**Work request:** In the listing below, look for "ROTL" and copy every line that has it.

**Material supplied:**
-----
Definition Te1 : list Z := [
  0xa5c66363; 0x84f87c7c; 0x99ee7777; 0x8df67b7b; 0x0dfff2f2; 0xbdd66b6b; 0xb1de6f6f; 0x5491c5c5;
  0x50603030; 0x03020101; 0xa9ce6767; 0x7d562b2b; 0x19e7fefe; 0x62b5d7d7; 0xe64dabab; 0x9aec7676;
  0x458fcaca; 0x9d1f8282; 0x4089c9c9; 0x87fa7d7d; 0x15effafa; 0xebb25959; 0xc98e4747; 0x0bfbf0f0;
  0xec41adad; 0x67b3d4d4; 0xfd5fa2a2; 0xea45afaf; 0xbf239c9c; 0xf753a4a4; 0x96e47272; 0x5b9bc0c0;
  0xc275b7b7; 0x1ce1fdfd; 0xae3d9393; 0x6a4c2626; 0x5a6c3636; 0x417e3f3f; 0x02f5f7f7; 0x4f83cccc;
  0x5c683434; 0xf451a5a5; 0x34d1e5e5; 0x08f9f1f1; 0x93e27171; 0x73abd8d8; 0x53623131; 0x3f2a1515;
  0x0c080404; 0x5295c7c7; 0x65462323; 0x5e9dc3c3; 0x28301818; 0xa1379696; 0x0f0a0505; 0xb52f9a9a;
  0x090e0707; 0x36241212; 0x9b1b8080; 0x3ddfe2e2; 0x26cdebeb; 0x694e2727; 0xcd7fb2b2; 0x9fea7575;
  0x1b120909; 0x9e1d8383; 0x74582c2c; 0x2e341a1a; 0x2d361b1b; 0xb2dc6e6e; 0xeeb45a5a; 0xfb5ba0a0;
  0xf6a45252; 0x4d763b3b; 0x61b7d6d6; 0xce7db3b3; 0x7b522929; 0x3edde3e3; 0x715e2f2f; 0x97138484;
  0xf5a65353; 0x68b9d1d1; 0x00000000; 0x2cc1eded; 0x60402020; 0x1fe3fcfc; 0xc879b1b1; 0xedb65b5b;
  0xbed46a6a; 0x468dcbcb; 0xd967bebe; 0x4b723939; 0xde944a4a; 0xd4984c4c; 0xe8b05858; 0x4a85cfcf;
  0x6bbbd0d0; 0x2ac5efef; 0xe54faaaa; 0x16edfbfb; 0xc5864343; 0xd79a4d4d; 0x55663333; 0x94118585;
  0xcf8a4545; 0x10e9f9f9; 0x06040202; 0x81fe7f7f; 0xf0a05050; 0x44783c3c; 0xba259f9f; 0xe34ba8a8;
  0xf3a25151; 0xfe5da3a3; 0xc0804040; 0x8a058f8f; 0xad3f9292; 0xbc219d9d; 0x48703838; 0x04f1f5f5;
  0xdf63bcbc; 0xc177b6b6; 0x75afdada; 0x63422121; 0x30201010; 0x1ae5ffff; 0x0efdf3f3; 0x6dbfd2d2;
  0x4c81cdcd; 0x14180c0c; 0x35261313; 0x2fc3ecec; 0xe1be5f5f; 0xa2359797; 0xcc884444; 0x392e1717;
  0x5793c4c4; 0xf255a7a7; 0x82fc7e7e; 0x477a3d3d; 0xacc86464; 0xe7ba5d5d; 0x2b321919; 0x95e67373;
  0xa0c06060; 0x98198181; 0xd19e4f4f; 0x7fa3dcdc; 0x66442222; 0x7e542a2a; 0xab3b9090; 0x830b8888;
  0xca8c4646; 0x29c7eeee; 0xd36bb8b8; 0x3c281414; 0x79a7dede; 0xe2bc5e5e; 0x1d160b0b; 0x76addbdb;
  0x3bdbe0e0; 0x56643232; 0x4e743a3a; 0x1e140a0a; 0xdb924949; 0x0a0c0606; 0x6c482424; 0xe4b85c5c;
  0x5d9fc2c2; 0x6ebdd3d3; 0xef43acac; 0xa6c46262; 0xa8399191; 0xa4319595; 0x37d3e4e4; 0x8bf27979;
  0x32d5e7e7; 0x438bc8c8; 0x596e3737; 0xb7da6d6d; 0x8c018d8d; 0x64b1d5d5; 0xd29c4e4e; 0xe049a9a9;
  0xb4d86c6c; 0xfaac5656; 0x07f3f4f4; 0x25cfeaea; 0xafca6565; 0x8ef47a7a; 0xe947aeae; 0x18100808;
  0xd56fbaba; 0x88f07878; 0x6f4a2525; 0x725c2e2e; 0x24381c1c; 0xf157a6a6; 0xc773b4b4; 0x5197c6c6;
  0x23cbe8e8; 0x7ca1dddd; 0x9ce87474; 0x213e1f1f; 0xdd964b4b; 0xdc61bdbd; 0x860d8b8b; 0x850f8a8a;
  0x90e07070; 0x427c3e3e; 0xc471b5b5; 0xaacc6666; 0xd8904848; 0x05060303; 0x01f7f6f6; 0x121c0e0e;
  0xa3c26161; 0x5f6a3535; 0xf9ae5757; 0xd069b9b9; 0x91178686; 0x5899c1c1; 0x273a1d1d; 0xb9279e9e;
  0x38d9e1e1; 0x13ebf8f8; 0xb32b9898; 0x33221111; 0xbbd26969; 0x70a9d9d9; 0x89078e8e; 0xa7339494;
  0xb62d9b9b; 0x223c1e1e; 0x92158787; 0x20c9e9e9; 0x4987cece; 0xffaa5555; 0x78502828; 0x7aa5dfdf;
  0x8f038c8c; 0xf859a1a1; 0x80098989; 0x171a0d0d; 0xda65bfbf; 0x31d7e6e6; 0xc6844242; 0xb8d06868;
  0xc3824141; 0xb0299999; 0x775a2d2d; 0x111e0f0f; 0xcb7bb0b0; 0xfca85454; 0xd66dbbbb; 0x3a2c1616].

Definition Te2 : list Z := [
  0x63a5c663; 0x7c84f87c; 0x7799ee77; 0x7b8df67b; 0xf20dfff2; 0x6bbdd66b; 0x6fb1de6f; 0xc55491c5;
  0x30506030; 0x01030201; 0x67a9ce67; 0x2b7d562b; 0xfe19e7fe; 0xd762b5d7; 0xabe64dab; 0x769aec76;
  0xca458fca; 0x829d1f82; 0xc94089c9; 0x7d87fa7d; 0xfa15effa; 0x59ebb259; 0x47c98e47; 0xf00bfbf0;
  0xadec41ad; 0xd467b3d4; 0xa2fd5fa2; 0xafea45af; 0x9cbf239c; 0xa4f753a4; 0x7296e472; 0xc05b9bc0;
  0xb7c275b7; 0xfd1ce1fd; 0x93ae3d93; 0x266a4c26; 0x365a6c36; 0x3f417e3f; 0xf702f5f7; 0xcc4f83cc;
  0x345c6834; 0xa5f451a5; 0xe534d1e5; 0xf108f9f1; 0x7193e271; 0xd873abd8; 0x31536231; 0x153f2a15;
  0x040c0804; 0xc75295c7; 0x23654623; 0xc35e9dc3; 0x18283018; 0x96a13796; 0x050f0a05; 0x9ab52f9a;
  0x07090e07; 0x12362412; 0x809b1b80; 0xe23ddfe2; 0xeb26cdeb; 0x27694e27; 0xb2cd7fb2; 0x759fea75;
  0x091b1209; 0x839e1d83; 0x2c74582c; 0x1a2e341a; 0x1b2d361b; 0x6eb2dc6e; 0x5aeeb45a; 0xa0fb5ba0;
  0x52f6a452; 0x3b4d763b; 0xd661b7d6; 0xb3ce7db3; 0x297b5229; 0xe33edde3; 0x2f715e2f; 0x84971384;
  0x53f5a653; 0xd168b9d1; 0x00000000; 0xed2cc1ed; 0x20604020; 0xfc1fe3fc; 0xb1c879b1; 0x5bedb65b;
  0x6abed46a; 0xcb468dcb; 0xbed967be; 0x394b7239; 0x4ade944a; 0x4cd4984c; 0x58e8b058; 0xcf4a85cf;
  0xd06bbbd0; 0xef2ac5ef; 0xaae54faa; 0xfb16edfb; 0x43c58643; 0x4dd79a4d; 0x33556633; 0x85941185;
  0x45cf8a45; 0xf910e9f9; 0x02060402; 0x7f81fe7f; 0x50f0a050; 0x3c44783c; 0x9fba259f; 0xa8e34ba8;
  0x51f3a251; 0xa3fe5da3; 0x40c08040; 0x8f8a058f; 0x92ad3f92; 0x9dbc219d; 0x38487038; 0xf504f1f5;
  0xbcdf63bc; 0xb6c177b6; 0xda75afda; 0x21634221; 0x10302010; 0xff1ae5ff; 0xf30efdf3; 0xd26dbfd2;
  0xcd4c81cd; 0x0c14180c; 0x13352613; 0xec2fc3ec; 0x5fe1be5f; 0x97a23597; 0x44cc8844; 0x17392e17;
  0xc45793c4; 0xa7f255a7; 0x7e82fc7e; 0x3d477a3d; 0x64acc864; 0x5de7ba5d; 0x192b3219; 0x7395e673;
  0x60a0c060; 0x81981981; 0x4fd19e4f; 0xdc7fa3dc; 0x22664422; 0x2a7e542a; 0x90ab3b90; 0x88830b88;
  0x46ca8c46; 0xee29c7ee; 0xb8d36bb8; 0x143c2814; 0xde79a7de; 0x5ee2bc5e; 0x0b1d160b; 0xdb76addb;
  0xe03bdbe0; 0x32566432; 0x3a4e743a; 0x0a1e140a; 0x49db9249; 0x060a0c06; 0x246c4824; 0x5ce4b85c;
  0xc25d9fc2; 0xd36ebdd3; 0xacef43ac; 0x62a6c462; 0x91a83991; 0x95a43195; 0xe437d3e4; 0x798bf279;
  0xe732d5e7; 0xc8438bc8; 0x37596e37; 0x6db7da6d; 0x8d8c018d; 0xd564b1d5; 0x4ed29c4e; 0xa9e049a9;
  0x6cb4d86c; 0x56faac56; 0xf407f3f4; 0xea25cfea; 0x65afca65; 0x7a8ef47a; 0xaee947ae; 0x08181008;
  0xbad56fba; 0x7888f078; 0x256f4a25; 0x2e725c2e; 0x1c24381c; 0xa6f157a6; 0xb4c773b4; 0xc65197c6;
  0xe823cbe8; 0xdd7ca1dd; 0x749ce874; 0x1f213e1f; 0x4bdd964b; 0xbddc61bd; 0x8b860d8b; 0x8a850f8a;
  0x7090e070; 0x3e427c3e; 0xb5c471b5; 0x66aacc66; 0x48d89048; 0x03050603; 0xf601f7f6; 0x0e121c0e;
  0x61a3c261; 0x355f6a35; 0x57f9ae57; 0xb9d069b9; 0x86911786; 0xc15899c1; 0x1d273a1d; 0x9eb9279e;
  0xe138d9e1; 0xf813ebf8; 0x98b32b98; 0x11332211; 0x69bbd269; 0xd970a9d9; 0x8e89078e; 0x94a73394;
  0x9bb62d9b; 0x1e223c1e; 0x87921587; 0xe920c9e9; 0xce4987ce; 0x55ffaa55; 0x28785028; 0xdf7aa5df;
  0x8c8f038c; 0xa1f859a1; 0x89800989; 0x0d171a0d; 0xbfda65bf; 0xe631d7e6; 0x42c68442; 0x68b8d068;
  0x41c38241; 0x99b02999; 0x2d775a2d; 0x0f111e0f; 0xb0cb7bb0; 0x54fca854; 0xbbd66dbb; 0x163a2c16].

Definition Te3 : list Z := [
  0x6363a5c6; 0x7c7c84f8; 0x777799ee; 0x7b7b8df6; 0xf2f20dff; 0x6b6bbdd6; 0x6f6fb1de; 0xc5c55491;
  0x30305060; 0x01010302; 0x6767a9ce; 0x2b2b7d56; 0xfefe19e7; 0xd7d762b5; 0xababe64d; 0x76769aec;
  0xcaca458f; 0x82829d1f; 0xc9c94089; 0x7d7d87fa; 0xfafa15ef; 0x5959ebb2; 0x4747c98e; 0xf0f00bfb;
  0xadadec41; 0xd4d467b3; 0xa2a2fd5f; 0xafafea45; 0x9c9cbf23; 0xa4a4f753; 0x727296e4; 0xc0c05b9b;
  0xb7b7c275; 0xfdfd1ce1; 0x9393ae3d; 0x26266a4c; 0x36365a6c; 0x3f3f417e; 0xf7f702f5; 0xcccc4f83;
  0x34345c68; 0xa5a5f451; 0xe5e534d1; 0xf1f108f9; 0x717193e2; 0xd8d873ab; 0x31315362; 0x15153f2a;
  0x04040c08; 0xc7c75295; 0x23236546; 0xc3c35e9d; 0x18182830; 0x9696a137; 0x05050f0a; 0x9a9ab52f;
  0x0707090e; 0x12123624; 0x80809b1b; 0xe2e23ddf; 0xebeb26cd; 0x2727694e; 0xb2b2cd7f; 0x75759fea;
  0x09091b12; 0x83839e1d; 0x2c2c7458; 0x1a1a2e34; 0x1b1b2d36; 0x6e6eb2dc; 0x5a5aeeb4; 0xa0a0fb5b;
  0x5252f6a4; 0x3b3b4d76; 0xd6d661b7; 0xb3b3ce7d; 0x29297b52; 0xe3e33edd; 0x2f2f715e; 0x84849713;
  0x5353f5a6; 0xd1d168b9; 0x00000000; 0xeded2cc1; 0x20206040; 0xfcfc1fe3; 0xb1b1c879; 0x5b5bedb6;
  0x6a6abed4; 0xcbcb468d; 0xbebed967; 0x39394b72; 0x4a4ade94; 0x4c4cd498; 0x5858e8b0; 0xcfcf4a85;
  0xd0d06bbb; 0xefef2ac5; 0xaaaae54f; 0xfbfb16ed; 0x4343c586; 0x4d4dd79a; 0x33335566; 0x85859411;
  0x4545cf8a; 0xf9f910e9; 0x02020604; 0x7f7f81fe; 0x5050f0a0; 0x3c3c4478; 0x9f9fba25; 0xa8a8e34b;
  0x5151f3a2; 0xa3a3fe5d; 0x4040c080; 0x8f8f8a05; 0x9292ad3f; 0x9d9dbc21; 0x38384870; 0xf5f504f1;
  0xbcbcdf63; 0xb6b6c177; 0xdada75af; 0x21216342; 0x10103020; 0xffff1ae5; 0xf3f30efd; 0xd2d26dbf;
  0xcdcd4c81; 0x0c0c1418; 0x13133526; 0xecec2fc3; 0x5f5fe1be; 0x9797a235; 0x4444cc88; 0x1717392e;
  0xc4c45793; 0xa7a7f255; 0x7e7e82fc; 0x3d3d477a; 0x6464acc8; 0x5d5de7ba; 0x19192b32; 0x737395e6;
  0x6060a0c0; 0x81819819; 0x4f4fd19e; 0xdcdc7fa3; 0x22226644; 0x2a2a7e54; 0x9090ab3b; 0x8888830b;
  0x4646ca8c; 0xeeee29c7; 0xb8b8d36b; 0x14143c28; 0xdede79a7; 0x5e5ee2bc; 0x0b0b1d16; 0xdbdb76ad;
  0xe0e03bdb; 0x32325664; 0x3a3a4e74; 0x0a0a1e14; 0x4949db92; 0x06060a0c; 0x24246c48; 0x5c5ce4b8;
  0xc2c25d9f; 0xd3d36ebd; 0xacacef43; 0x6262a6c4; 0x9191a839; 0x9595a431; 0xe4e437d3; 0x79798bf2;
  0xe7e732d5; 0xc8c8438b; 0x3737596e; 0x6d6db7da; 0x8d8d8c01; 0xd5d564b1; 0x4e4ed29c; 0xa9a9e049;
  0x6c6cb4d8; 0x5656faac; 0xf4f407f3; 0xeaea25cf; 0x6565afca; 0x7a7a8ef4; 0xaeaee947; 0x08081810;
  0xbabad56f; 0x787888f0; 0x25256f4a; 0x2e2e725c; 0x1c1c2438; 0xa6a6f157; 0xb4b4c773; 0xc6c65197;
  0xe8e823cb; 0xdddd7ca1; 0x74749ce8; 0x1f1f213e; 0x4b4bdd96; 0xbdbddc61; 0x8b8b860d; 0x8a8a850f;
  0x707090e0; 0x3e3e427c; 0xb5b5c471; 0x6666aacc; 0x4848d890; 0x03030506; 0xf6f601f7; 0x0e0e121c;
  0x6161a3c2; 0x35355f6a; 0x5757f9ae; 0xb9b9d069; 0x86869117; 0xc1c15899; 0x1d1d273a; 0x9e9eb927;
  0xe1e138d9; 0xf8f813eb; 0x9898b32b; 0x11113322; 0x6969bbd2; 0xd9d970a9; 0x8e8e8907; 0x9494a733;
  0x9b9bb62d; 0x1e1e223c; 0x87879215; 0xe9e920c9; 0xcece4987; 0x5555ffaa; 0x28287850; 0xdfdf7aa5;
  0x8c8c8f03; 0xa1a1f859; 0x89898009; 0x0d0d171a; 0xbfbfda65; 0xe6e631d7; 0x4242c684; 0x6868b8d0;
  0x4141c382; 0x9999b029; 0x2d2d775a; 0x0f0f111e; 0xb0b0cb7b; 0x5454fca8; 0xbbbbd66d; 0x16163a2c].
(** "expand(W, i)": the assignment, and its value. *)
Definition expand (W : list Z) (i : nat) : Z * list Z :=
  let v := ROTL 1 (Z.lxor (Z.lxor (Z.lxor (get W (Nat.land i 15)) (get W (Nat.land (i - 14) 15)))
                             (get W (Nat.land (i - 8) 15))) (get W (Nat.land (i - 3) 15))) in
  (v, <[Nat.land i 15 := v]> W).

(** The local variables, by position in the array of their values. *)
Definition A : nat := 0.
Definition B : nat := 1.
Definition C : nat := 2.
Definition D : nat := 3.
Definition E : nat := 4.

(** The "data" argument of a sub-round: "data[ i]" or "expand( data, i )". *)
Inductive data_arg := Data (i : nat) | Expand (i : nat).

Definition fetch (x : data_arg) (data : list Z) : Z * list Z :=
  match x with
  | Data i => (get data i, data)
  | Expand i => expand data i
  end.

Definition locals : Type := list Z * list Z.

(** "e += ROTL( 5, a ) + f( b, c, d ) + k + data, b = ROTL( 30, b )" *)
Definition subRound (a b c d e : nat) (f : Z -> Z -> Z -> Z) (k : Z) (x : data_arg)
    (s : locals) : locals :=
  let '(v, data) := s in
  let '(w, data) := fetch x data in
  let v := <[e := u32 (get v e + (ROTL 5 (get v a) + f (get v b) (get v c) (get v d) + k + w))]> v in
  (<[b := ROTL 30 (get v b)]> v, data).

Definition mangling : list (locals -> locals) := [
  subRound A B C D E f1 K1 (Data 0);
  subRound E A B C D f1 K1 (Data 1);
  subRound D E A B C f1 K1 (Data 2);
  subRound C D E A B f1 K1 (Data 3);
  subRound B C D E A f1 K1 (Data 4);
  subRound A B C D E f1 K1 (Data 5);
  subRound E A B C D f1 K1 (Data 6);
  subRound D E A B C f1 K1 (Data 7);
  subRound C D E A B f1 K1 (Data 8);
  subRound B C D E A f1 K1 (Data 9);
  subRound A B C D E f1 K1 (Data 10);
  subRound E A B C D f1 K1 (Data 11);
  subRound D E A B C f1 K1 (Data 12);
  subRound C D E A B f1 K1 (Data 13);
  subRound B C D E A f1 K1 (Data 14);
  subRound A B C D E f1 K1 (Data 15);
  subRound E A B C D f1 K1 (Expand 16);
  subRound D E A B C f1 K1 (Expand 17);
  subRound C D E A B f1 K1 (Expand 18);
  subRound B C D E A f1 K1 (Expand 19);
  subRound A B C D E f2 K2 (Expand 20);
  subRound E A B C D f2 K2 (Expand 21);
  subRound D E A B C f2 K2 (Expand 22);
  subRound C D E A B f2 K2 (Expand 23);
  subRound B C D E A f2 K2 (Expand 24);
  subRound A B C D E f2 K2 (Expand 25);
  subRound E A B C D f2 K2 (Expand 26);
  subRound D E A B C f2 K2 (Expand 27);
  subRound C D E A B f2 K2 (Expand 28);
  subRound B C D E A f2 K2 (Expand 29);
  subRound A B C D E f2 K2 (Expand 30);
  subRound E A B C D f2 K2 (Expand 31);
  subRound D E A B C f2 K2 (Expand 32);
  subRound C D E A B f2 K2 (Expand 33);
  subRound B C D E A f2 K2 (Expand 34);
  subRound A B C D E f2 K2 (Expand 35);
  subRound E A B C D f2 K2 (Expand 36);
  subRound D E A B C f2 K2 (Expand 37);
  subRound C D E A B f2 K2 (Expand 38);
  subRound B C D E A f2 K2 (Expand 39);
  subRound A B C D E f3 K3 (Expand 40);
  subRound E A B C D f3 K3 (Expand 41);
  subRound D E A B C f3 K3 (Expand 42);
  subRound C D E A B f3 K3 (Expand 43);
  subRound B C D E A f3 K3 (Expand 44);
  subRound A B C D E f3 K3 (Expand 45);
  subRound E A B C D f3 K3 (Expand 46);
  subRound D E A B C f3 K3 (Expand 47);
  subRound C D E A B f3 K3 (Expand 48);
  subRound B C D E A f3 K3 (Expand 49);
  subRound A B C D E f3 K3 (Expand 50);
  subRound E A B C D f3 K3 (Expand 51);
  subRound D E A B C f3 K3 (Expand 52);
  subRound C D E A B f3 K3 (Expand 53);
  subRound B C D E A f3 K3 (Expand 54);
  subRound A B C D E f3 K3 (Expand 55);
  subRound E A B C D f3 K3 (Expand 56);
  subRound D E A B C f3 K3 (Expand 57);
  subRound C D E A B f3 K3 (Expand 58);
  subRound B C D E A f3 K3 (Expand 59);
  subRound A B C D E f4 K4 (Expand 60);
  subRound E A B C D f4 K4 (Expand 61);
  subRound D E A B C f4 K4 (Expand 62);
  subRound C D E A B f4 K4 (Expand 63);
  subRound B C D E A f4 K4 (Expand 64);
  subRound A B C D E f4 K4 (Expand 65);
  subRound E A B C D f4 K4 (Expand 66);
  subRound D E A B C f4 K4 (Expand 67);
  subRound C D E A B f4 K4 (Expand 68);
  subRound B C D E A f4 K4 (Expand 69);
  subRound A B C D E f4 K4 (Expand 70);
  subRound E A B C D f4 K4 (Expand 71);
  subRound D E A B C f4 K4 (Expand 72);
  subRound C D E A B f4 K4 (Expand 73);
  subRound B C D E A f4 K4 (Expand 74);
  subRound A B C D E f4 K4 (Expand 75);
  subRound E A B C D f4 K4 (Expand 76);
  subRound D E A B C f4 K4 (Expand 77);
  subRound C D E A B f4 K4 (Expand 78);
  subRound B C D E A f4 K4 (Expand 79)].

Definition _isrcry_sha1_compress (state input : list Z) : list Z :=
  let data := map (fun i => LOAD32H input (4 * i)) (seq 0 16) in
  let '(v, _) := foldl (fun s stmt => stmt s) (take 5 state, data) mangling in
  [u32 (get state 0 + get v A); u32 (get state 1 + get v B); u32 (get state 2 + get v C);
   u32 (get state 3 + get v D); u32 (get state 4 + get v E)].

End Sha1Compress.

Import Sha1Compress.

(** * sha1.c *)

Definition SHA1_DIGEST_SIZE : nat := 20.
-----
**Exercise answer:**
  let v := ROTL 1 (Z.lxor (Z.lxor (Z.lxor (get W (Nat.land i 15)) (get W (Nat.land (i - 14) 15)))
(** "e += ROTL( 5, a ) + f( b, c, d ) + k + data, b = ROTL( 30, b )" *)
  let v := <[e := u32 (get v e + (ROTL 5 (get v a) + f (get v b) (get v c) (get v d) + k + w))]> v in
  (<[b := ROTL 30 (get v b)]> v, data).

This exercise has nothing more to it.